Os resultados foram visualizados no aplicativo e comparamos os resultados entre o método espectrofotométrico de referência e o de processamento de imagem (REDGIM).

Aplicação 2 - Determinação de CBN em amostras de maconha e haxixe

Materiais e reagente

Utilizamos metanol (HPLC - Merck, Darmstadt - Alemanha) para preparar o extrato das amostras apreendidas e ciclohexano (P.A., Merck, Darmstadt - Alemanha), tolueno (P.A., Vetec, Rio de Janeiro - Brasil) e dietilamina (P.S., Vetec, Rio de Janeiro - Brasil) como fase móvel na análise de CCD. As placas cromatográficas utilizadas foram com suporte de vidro e de sílica gel 60 Sil G-25 HR 10x10 cm (Marcherey-Nagel MN - São Paulo, Brasil). Para a corrida cromatográfica foi utilizada uma cuba de vidro com tampa (Macherey-Nagel).

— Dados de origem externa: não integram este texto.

(** The engine after the config barrier. *)
Definition configured (e : Engine) : Engine := swap_barrier (config_barrier e).

(** The value a registered signal has after the read barrier: fresh from the
    middleware, or what it was. *)
Definition input_value (mw : M) (n : string) (d : SignalDef) : HalValue :=
  match sd_strategy d with
  | SMonitored => match (read_signal mw n).2 with Some (v, _) => v | None => sd_value d end
  | SOwn | SComputed _ => sd_value d
  end.

Lemma configured_frame e n :
  registry_wf (e_signals e) →
  registry_wf (e_signals (configured e)) ∧
  (read_signal (middleware (configured e)) n).2 = (read_signal (middleware e) n).2.
Proof.
  intros Hr. unfold configured. destruct (swap_barrier_frame (config_barrier e)) as [-> Hw].
  destruct (config_barrier_frame e n) as [Hs ->]. split; [|done]. apply Hw. by rewrite Hs.
Qed.

Lemma read_barrier_wf e : registry_wf (e_signals e) → registry_wf (e_signals (read_barrier e)).
Proof.
  intros Hr. unfold read_barrier.
  pose proof (read_all_spec (middleware e) (e_signals e) (snapshots_by_strategy (e_signals e) FMonitored)) as [H1 _].
  destruct (read_all _ _ _) as [mw rg]. cbn in *. subst rg. by apply update_names_wf.
Qed.

Lemma prologue_signals env e n :
  registry_wf (e_signals e) →
  e_signals (prologue env e) !! n =
  (fun d => set_value d (input_value (middleware e) n d)) <$> e_signals (configured e) !! n.
Proof.
  intros Hr. destruct (configured_frame e n Hr) as [Hc Hm]. unfold prologue.
  change (swap_barrier (config_barrier e)) with (configured e).
  destruct (hmi_barrier_frame env (configured e)) as (Hmw & Hsig & _ & _).
  set (e1 := hmi_barrier env (configured e)) in *. rewrite <- Hsig in *. clear Hsig.
  rewrite read_barrier_lookup by done. rewrite Hmw, Hm.
  destruct (e_signals e1 !! n) as [d|]; [|by destruct (read_signal _ n).2 as [[]|]].
  unfold input_value. cbn.
  destruct d as [nm ty v []], (read_signal (middleware e) n).2 as [[]|]; done.
Qed.

Lemma prologue_wf env e : registry_wf (e_signals e) → registry_wf (e_signals (prologue env e)).
Proof.
  intros Hr. apply read_barrier_wf.
  destruct (hmi_barrier_frame env (configured e)) as (_ & Hs & _ & _). unfold configured in Hs. rewrite Hs.
  by apply (configured_frame e "").
Qed.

Os padrões de CBN utilizados foram obtidos pelo laboratório de ressonância magnética nuclear por meio de maceração e extração com metanol de amostras apreendidas. Após o fracionamento os padrões foram analisados por ressonância magnética nuclear (RMN - espectrômetro Varian 400 MHz VNMRS 400), cromatografia gasosa acoplada a espectrometria de massas (CG-EM Agilent Technologies 7890B e detector de massas 5977A) e espectrometria de massas (EM) (FT-ICR MS 9,4T Solarix - Bruker Daltonics) com tempo de retenção similar ao padrão de referência de CBN (Cerilliant® Analytical Reference Standards, Texas, USA).36,37

Amostras

Quatorze amostras de maconha e duas de haxixe foram utilizadas para o ensaio colorimétrico. As amostras utilizadas no presente estudo foram apreendidas e fornecidas pela Polícia Técnica e Científica do Espírito Santo de acordo com o acordo de cooperação (processo número 23068.022157/2020-69 - Extrato de acordo de cooperação Nº 13/2020).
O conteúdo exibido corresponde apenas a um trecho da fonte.